Sure, there are professional athelets who have graduated college with degrees in engineering or whathaveyou, but like someone upthread said–Beckham’s who he is because of his prowess at the game-which frankly I doubt has anything to do with math skills, even at a first grade level. It most likely has alot to do with proprioception, muscle memory and eye/foot coordination.
I think there is probably a fascinating discussion to be had about the natural physics of athletic ability (on a related note, I gave my son a book on the physics of Harry Potter for Christmas). My concern is that Beckham’s ego and “star” status (he’s a world class celebrity! :rolleyes: ) precludes any judgement on his part of just how stupid he sounds when he says stuff like this. And Posh, too, btw. Lord, give me Ginger or Sporty any day…
I can do that sort of thing too, but there are no unkown variables in doing so. When you are on the field of play during a game, you aren’t just doing what you have practiced, because it is impossible to practice for every situation. Some of what you do is from repetition in practice, and some is natural reaction to the current situation.
I don’t think he is knowingly doing any calculations, but I think it is possible that his brain is doing some sort of calculating before he makes his move.
It would be similar to a baseball player catching a fly ball in the outfield. How do they know where to go? Is it due to the fact that they have caught every possible hit? Wind conditions, air pressure, speed, height, and so on all play a role in where the ball goes. The pros can be in the right spot in a matter of seconds, just waiting in the spot where the ball eventually lands. They may not be knowingly calculating trig. functions in their head, but it would seem that it is happening in some fashion.
Er, no, I’m pretty sure no professional footballers have ever had an empire.

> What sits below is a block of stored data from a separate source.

Lemma apply_rules_eq p rng (h : heap) rel_id :
  tables_intact h →
  (∀ d, getattr p d < length h)%nat →
  i_id (h !!! relationship p) = Some rel_id →
  is_Some (i_id (h !!! career p)) →
  let o := rules_outcome rng (h !!! career p) (h !!! fame p) (h !!! house p) rel_id in
  apply_rules p rng h = (Ok (place (length h) p o, o_rng o), h ++ o_new o).
Proof.
  intros Hh Hb Hrel [career_id Hcar].
  pose proof (Hb Career) as Hbc. pose proof (Hb House) as Hbh. simpl in Hbc, Hbh.
  unfold rules_outcome. rewrite Hcar. simpl (default _ (Some _)). cbv zeta.
  set (lux := (8 <=? _) && _). set (urbanish := _ || _).
  set (fires := bool_decide ("creator" ∈ _) || _).
  set (carA := car_pool_after lux urbanish).
  set (c := choose rng (item_weights carA)).
  assert (Hc : (c.1 < 5)%nat).
  { rewrite <- (length_car_pool_after lux urbanish), <- (length_map (λ d, clamped (i_weight d))).
    apply choose_lt, item_weights_nonempty, length_car_pool_after. }
  assert (∃ cid, i_id (carA !!! c.1) = Some cid) as [cid Hcid].
  { pose proof (car_pool_after_ok lux urbanish) as Hok. fold carA in Hok.
    rewrite Forall_lookup in Hok.
    destruct (lookup_lt_is_Some_2 carA c.1) as [d Hd].
    { subst carA. rewrite length_car_pool_after. done. }
    rewrite (list_lookup_total_correct _ _ _ Hd).
    destruct (Hok _ _ Hd) as [[cid Hid] _]. eauto. }
  rewrite Hcid. simpl (default _ (Some _)).
  set (city := bool_decide (cid ∈ _)).
  set (houseA := house_pool_after (bool_decide (rel_id = "solo")) city lux).
  set (hc := choose c.2 (item_weights houseA)).
  assert (Hhc : (hc.1 < 5)%nat).
  { rewrite <- (length_house_pool_after (bool_decide (rel_id = "solo")) city lux),
      <- (length_map (λ d, clamped (i_weight d))).
    apply choose_lt, item_weights_nonempty, length_house_pool_after. }
  unfold apply_rules. rewrite bind_deref. cbv zeta. rewrite bind_deref.
  erewrite bind_ok by (apply getitem_id_ok, Hrel).
  erewrite bind_ok by (by apply adjust_car_pool_run).
  cbv beta iota. fold lux urbanish carA.
  erewrite bind_ok
    by (apply weighted_choice_fresh;
        [apply length_car_pool_after | lia | apply car_pool_convertible]).
  cbv beta iota. fold c.
  erewrite bind_ok.
  2:{ eapply (adjust_house_pool_run _ _ _ _ _ cid).
      - by apply tables_intact_app.
      - cbn [set_car with_trace car]. rewrite length_app.
        subst carA. rewrite length_car_pool_after. lia.
      - cbn [set_car with_trace car]. by rewrite lookup_top. }
  cbv beta iota. fold lux city houseA.
  erewrite bind_ok
    by (apply weighted_choice_fresh;
        [apply length_house_pool_after | lia | apply house_pool_convertible]).
  cbv beta iota. fold hc.
  rewrite (fame_interplay_run _ _ _ career_id).
  - cbn [set_house set_car with_trace career].
    rewrite lookup_total_app_l by (rewrite length_app; lia).
    rewrite lookup_total_app_l by done. fold fires.
    rewrite !length_app. subst carA houseA.
    rewrite length_car_pool_after, length_house_pool_after.
    rewrite <- !app_assoc. unfold rules_trace, place. fold lux.
    replace (length h + 5 + 5)%nat with (length h + 10)%nat by lia.
    clearbody fires lux urbanish city c hc.
    destruct fires;
      cbn [set_house set_car set_fame with_trace trace career car house
           relationship fame o_car o_house o_fame o_trace o_new o_rng from_option];
      rewrite <- ?app_assoc; reflexivity.
  - by apply tables_intact_app, tables_intact_app.
  - cbn [set_house set_car with_trace career]. rewrite !length_app. lia.
  - cbn [set_house set_car with_trace career].
    rewrite lookup_total_app_l by (rewrite length_app; lia).
    rewrite lookup_total_app_l by done. exact Hcar.
Qed.

Lemma choose_pool_lt rng (its : list item) :
  length its = 5%nat → ((choose rng (item_weights its)).1 < 5)%nat.
Proof.
  intros Hl. pose proof (choose_lt rng (item_weights its)) as H.
  unfold item_weights in H at 3. rewrite length_map, Hl in H.
  by apply H, item_weights_nonempty.
Qed.

Lemma apply_rules_run p rng (h : heap) rel_id career_id :
  tables_intact h →
  (∀ d, getattr p d < length h)%nat →
  i_id (h !!! relationship p) = Some rel_id →
  i_id (h !!! career p) = Some career_id →
  let lux := (8 <=? default 5 (i_prestige (h !!! career p)))
             && (7 <=? default 1 (i_level (h !!! fame p))) in
  let urbanish := bool_decide ("urban" ∈ tags_of (h !!! house p))
                  || bool_decide ("tech" ∈ tags_of (h !!! career p)) in
  let solo := bool_decide (rel_id = "solo") in
  let fires := bool_decide ("creator" ∈ tags_of (h !!! career p))
               || bool_decide (career_id ∈ ["founder"; "cinematic_vfx"]) in
  ∃ ci hi fi rng', (ci < 5)%nat ∧ (hi < 5)%nat ∧ (fi < 5)%nat ∧
    let n := length h in
    let city := bool_decide (default "" (i_id (car_pool_after lux urbanish !!! ci))
                             ∈ ["no_car_city"; "smart_scooter"]) in
    apply_rules p rng h
    = (Ok (mkPicks (career p) (n + ci) (n + 5 + hi) (relationship p)
                   (if fires then (n + 10 + fi)%nat else fame p)
                   (trace p ++ rules_trace lux urbanish solo city fires), rng'),
       h ++ car_pool_after lux urbanish ++ house_pool_after solo city lux
         ++ fame_pool_after fires).
Proof.
  intros Hh Hb Hrel Hcar lux urbanish solo fires.
  rewrite (apply_rules_eq p rng h rel_id) by eauto.
  set (o := rules_outcome _ _ _ _ _).
  exists (o_car o), (o_house o), (default 0%nat (o_fame o)), (o_rng o).
  subst o. unfold rules_outcome, place. rewrite Hcar. simpl (default _ (Some _)).
  cbv zeta. fold lux urbanish solo fires.
  cbn [o_car o_house o_fame o_trace o_new o_rng].
  split_and!; [apply choose_pool_lt, length_car_pool_after
              | apply choose_pool_lt, length_house_pool_after
              | | by destruct fires].
  destruct fires; [apply choose_pool_lt, length_fame_pool_after | simpl; lia].
Qed.
End RuleLemmas.

(** ** Picking *)

Lemma has_id_truthy d : is_Some (i_id d) → truthy d = true.
Proof. intros [s Hs]. destruct d; simpl in *. by subst. Qed.

Lemma tables_intact_lookup h l :
  tables_intact h → (l < length TRAITS_heap)%nat → h !!! l = TRAITS_heap !!! l.
Proof. intros [ext ->] Hl. by rewrite lookup_total_app_l. Qed.

Lemma tables_intact_length h : tables_intact h → (length TRAITS_heap ≤ length h)%nat.
Proof. intros [ext ->]. rewrite length_app. lia. Qed.

Lemma TRAITS_bounded d l : l ∈ TRAITS d → (l < length TRAITS_heap)%nat.
Proof. destruct d; unfold TRAITS; rewrite elem_of_seq; simpl; lia. Qed.

Lemma overflows_app (h ext : heap) items :
  Forall (λ l, (l < length h)%nat) items → overflows (h ++ ext) items = overflows h items.
Proof.
  induction 1 as [|l items Hl _ IH]; simpl; [done|].
  by rewrite lookup_total_app_l, IH.
Qed.

Lemma TRAITS_convertible h d : tables_intact h → overflows h (TRAITS d) = false.
Proof.
  intros [ext ->]. rewrite overflows_app.
  - destruct d; vm_compute; reflexivity.
  - apply Forall_forall. intros l Hl. by eapply TRAITS_bounded.
Qed.

Lemma TRAITS_heap_ok : Forall item_ok TRAITS_heap.
Proof. repeat constructor; simpl; eauto. Qed.

Lemma TRAITS_has_id h d l : tables_intact h → l ∈ TRAITS d → has_id h l.
Proof.
  intros Hh Hl. apply TRAITS_bounded in Hl. unfold has_id.
  rewrite tables_intact_lookup by done.
  destruct (lookup_lt_is_Some_2 TRAITS_heap l Hl) as [x Hx].
  rewrite (list_lookup_total_correct _ _ _ Hx).
  pose proof TRAITS_heap_ok as Hok. rewrite Forall_lookup in Hok.
  by destruct (Hok _ _ Hx).
Qed.

Lemma has_id_app (h ext : heap) l : (l < length h)%nat → has_id h l → has_id (h ++ ext) l.
Proof. intros Hl. unfold has_id. by rewrite lookup_total_app_l. Qed.

Lemma has_id_segment (pre its ext : heap) i :
  Forall item_ok its → (i < length its)%nat → has_id (pre ++ its ++ ext) (length pre + i).
Proof.
  intros Hok Hi. unfold has_id. rewrite lookup_top, lookup_total_app_l by done.
  destruct (lookup_lt_is_Some_2 its i Hi) as [x Hx].
  rewrite (list_lookup_total_correct _ _ _ Hx).
  rewrite Forall_lookup in Hok. by destruct (Hok _ _ Hx).
Qed.

Section PickLemmas.
Context {RS : RandomSource}.

Lemma locked_or_run lock key rng d (h : heap) :
  tables_intact h → locks_ok h lock →
  ∃ l rng', locked_or lock key rng (TRAITS d) h = (Ok (l, rng'), h)
    ∧ (l < length h)%nat ∧ has_id h l
    ∧ ∀ l0, lock !! key = Some l0 → l = l0.
Proof.
  intros Hh Hlock. unfold locked_or. destruct (lock !! key) as [l0|] eqn:E.
  - destruct (Hlock _ _ E) as [Hl Hid]. exists l0, rng.
    rewrite bind_deref, (has_id_truthy _ Hid). split_and!; [done..|].
    by intros ? [= <-].
  - destruct (weighted_choice_member rng (TRAITS d) h) as (l & rng' & Eq & Hl).
    { by destruct d. }
    { by apply TRAITS_convertible. }
    exists l, rng'. split_and!; [done | | by eapply TRAITS_has_id | done].
    apply TRAITS_bounded in Hl. apply tables_intact_length in Hh. lia.
Qed.

Lemma pick_all_run name timeline lock salt (h : heap) :
  tables_intact h → locks_ok h lock →
  ∃ p ext, pick_all name timeline lock salt h = (Ok p, h ++ ext)
    ∧ wf_picks (h ++ ext) p
    ∧ (∀ l, lock !! "relationship" = Some l → relationship p = l)
    ∧ (∀ l, lock !! "career" = Some l → career p = l).
Proof.
  intros Hh Hlock. unfold pick_all.
  destruct (locked_or_run lock "career" (rng_for name timeline salt) Career h)
    as (lc & r1 & E1 & Hc1 & Hc2 & Hc3); [done..|].
  erewrite bind_ok by exact E1.
  destruct (locked_or_run lock "fame" r1 Fame h)
    as (lf & r2 & E2 & Hf1 & Hf2 & _); [done..|].
  erewrite bind_ok by exact E2.
  destruct (locked_or_run lock "relationship" r2 Relationship h)
    as (lr & r3 & E3 & Hr1 & Hr2 & Hr3); [done..|].
  erewrite bind_ok by exact E3.
  destruct (locked_or_run lock "car" r3 Car h)
    as (la & r4 & E4 & Ha1 & Ha2 & _); [done..|].
  erewrite bind_ok by exact E4.
  destruct (locked_or_run lock "house" r4 House h)
    as (lh & r5 & E5 & Hh1 & Hh2 & _); [done..|].
  erewrite bind_ok by exact E5.
  destruct Hc2 as [cid Hcid]. destruct Hr2 as [rid Hrid].
  edestruct (apply_rules_run (mkPicks lc la lh lr lf []) r5 h rid cid)
    as (ci & hi & fi & r6 & Hci & Hhi & Hfi & E6); [done | | done.. |].
  { by intros []. }
  cbv zeta in E6. erewrite bind_ok by exact E6.
  cbn [career car house relationship fame trace] in *.
  eexists _, _. split; [reflexivity|]. split_and!; [| done..].
  set (carA := car_pool_after _ _). set (houseA := house_pool_after _ _ _).
  set (fires := _ || _). set (fameA := fame_pool_after _).
  assert (HlA : length carA = 5%nat) by apply length_car_pool_after.
  assert (HlH : length houseA = 5%nat) by apply length_house_pool_after.
  assert (HlF : length fameA = 5%nat) by apply length_fame_pool_after.
  intros d. rewrite !length_app, HlA, HlH, HlF.
  destruct d; cbn [getattr career car house relationship fame].
  - split; [lia | by apply has_id_app; [| exists cid]].
  - split; [lia | apply has_id_segment; [apply car_pool_after_ok | lia]].
  - split; [lia|]. rewrite (app_assoc h).
    replace (length h + 5)%nat with (length (h ++ carA)) by (rewrite length_app; lia).
    apply has_id_segment; [apply house_pool_after_ok | lia].
  - split; [lia | by apply has_id_app; [| exists rid]].
  - clearbody fires. destruct fires.
    + split; [lia|]. rewrite (app_assoc h), (app_assoc (h ++ carA)).
      replace (length h + 10)%nat with (length ((h ++ carA) ++ houseA))
        by (rewrite !length_app; lia).
      rewrite <- (app_nil_r fameA).
      apply has_id_segment; [apply fame_pool_after_ok | lia].
    + split; [lia | by apply has_id_app].
Qed.
End PickLemmas.

(** ** Monte Carlo aggregation *)

Lemma tally_sum_insert_fresh (c : gmap string Z) k v :
  c !! k = None → tally_sum (<[k := v]> c) = v + tally_sum c.
Proof.
  intros Hk. unfold tally_sum. rewrite map_fold_insert_L; [done | | done].
  intros. lia.
Qed.

Lemma tally_sum_bump (c : gmap string Z) k :
  tally_sum (<[k := default 0 (c !! k) + 1]> c) = tally_sum c + 1.
Proof.
  destruct (c !! k) as [v|] eqn:E; simpl.
  - rewrite <- (insert_delete_id c k v E) at 2.
    rewrite <- insert_delete_eq.
    rewrite !tally_sum_insert_fresh by apply lookup_delete_eq. lia.
  - rewrite tally_sum_insert_fresh by done. lia.
Qed.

I’ll just add in that when I’m talking about ‘instinctively’ doing math, I’m talking about on a level where you aren’t consciously aware of any of the numbers or relations involved. You see what’s around you and react accordingly… possibly not even being aware of making any decision, but there is mental activity going on that’s not simply recalling from memory.
You probably don’t need to do instinctive math to hum Haydn’s trumpet concerto. Adams would have it that you do carry out instinctive math when you appreciate its beauty, and I think I agree with that.
And, Mal, sorry if I gave the impression that I was demanding or requiring a cite out of you - was just curious. Of course viewpoints and opinions are allowed here, and that’s all I was meaning to contribute myself.
You can tell that the World Cup’s coming up… all the tabloids have dusted off their ‘fake-sheik’ costumes and started their smear campaigns. First Sven was the target, now it’s Beckham.
Who cares if he can’t do his son’s maths homework, he kicks a ball for a living. If the UK ever faces any kind of maths-based national emergency we’ll just have to be sure not to pick him to sort it out.
Also, he’s man enough to talk about it - he knows he’s a bloody good footballer, and he’s happy to accept he’s not a genius. Are we supposed to believe he’s the only innumerate footballer?
Now I don’t feel bad about not remembering how to do the long division that they teach 10 year olds.
Beckham’s is not totally stupid - he was recently pleased to be able to finish a puzzle in only 2 months despite it saying 3 - 5 years on the box.
It really should be “different(ly) from”, since one thing differs from another; however, “different(ly) than” has become so well entrenched that it’s probably nearly standard now, if not actually standard.